Wherever the word "once" turns up in a line of the entries, copy that line.

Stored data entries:
....
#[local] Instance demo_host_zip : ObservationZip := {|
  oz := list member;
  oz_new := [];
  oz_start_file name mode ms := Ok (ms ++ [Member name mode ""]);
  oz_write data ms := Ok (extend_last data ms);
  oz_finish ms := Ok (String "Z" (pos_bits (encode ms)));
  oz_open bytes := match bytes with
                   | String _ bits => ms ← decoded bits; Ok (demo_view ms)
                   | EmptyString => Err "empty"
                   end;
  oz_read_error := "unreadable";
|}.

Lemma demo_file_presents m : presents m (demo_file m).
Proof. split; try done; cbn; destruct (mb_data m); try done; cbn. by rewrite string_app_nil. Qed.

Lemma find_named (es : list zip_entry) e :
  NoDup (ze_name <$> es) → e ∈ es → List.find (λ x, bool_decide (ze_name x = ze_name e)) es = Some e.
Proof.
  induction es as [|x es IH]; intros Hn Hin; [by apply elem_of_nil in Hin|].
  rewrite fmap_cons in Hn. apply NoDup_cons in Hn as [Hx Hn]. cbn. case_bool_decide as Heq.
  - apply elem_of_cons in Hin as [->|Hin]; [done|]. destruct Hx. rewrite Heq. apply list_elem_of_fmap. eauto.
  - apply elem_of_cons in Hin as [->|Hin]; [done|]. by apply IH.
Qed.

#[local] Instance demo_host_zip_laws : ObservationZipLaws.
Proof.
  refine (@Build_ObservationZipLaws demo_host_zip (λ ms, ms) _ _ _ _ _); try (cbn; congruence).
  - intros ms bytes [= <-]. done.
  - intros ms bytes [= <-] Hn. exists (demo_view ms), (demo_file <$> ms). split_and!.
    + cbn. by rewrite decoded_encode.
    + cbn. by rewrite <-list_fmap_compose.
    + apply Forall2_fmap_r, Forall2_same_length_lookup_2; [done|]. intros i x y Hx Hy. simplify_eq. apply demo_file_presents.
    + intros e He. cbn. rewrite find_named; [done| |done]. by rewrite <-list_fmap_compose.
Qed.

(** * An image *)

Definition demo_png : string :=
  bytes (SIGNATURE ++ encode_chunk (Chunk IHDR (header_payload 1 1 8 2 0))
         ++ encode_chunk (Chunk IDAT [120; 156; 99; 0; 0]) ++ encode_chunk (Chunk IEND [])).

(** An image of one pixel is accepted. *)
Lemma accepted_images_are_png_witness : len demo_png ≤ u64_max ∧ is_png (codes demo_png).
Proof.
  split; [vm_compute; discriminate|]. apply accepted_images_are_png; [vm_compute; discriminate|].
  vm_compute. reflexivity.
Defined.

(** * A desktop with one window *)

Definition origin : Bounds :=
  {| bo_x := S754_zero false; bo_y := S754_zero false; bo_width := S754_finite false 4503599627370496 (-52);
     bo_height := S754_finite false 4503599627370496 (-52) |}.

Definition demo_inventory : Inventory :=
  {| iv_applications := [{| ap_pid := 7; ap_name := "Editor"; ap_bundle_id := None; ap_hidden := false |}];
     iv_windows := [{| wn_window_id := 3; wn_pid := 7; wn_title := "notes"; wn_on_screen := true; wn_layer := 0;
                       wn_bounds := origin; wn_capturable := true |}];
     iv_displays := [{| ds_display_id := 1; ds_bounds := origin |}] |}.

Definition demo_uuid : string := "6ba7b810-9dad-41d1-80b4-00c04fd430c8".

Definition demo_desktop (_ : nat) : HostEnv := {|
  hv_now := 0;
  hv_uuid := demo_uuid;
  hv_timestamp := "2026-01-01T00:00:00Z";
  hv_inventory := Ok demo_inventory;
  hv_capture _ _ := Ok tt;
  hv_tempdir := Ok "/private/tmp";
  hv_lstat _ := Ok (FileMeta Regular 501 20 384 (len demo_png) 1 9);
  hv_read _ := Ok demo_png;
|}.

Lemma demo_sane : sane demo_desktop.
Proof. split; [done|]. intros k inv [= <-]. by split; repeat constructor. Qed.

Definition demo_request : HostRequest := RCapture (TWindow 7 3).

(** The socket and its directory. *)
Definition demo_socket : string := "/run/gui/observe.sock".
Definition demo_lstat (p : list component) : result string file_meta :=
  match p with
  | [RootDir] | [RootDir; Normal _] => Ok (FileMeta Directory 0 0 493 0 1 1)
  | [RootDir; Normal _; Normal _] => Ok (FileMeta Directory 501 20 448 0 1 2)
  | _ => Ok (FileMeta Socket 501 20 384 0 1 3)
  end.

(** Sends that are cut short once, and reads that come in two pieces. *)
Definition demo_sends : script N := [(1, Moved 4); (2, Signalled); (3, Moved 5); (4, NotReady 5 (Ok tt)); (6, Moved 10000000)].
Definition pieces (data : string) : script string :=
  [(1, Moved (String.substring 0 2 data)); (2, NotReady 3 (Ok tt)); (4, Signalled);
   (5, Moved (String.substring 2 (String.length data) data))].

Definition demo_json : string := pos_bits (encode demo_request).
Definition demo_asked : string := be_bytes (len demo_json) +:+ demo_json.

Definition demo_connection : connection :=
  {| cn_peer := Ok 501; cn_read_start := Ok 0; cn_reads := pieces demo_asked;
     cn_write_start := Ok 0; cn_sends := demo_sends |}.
....
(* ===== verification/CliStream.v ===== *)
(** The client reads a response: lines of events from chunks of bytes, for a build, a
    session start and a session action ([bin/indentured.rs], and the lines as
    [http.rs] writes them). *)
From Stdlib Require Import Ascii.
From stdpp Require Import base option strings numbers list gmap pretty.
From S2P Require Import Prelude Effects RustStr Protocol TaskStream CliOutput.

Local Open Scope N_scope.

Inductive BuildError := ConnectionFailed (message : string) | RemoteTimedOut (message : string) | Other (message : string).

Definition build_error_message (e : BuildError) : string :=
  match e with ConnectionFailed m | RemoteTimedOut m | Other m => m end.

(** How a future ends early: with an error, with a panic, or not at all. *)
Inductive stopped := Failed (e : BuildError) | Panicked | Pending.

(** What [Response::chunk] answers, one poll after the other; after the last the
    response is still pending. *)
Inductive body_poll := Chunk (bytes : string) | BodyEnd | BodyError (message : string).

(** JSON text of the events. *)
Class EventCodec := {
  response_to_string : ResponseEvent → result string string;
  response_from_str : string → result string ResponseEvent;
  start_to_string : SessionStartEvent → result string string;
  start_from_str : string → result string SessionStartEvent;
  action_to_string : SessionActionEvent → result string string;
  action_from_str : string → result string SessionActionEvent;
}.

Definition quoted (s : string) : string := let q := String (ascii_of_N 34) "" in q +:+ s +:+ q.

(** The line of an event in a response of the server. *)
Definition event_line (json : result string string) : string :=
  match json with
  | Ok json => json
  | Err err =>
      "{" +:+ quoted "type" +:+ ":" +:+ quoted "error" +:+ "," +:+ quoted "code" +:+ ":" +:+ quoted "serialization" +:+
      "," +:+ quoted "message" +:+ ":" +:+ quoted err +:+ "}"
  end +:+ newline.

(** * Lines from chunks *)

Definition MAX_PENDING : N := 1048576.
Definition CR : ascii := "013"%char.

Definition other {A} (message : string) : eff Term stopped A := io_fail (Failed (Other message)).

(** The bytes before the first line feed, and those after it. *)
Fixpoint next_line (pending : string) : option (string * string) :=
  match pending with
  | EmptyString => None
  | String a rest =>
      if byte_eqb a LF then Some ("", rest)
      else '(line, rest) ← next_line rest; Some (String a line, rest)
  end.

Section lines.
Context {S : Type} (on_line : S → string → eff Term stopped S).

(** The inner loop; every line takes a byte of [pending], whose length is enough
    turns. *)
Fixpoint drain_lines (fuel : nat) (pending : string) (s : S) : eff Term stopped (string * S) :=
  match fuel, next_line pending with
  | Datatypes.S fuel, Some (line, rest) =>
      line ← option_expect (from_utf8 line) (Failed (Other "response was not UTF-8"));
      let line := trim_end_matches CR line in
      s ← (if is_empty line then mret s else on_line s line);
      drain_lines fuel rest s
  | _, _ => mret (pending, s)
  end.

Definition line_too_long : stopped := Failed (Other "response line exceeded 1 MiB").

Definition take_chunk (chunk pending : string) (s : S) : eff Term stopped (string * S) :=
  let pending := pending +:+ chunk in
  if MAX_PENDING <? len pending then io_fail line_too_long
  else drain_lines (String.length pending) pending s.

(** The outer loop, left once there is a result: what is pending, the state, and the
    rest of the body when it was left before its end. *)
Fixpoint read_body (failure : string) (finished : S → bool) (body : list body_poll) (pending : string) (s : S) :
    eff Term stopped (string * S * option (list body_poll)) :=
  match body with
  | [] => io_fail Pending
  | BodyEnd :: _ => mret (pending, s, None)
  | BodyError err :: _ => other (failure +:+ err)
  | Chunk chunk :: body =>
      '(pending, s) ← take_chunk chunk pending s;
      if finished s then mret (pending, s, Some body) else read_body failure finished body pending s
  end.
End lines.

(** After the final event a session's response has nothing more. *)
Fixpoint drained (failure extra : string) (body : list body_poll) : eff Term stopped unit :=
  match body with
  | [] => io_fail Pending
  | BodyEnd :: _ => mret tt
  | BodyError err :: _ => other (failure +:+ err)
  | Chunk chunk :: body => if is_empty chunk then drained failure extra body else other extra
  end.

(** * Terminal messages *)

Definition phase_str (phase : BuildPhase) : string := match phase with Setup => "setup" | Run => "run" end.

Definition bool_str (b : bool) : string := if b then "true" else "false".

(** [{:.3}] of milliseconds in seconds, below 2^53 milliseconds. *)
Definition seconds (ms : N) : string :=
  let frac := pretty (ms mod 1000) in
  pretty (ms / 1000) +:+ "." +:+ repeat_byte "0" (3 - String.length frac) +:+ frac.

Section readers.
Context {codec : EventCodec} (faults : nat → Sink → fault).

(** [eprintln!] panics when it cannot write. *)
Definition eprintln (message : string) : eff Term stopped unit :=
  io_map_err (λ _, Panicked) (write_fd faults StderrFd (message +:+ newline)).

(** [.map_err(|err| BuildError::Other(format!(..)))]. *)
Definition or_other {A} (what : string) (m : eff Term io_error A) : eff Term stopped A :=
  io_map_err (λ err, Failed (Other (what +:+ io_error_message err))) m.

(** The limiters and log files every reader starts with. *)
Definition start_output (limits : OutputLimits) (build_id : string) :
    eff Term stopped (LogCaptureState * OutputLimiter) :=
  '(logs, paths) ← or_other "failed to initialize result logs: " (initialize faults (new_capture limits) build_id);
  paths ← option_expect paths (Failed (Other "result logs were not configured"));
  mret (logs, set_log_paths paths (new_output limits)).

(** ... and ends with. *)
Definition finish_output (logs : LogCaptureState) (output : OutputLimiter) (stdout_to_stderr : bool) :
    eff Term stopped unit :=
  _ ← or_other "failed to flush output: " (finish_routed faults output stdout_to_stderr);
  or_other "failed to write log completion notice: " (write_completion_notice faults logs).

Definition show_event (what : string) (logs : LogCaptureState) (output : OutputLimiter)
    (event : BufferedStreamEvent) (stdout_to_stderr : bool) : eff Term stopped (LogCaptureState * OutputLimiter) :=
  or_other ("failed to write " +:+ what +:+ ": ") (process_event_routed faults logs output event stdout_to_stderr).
....
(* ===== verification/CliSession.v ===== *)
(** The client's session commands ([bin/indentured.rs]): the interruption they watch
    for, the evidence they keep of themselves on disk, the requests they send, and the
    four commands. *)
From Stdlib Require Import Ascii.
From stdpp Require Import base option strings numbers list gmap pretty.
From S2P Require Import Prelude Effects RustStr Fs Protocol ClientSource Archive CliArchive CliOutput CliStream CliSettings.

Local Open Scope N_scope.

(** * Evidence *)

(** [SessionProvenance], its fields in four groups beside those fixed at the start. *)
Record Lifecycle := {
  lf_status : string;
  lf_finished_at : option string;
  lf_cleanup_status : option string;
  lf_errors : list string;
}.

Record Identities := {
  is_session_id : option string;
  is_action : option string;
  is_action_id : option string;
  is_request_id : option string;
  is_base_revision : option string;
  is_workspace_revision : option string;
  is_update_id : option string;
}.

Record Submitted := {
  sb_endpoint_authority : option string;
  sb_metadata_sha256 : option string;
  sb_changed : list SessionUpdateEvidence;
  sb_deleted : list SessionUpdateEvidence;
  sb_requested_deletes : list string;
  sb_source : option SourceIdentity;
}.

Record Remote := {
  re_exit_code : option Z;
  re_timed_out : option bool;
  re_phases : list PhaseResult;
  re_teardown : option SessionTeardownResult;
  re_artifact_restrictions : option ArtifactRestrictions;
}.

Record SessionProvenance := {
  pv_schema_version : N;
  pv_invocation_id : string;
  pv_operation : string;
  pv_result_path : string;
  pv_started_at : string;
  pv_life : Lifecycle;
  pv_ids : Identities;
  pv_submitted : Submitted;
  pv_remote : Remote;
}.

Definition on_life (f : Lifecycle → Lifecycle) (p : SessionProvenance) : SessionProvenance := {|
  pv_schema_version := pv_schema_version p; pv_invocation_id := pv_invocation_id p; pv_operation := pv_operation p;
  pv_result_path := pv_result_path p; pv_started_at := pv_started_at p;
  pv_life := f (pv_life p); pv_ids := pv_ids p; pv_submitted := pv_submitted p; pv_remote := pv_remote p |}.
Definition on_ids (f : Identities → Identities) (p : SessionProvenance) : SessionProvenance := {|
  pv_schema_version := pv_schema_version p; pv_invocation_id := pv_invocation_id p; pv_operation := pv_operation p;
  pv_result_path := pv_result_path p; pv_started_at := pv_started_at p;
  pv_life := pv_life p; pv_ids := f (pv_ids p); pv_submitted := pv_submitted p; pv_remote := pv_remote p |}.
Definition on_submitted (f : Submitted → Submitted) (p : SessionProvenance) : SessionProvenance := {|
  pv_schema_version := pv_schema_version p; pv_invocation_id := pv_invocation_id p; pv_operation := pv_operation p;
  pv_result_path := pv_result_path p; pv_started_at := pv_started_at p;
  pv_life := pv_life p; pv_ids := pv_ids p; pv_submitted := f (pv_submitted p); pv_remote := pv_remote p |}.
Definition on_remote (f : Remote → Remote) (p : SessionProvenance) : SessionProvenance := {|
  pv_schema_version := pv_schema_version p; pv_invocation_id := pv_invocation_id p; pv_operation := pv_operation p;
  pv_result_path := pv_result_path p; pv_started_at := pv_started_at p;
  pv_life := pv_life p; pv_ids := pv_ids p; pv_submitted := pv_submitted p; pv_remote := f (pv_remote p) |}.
....
◆ Reply ◆
(** Sends that are cut short once, and reads that come in two pieces. *)
(** The outer loop, left once there is a result: what is pending, the state, and the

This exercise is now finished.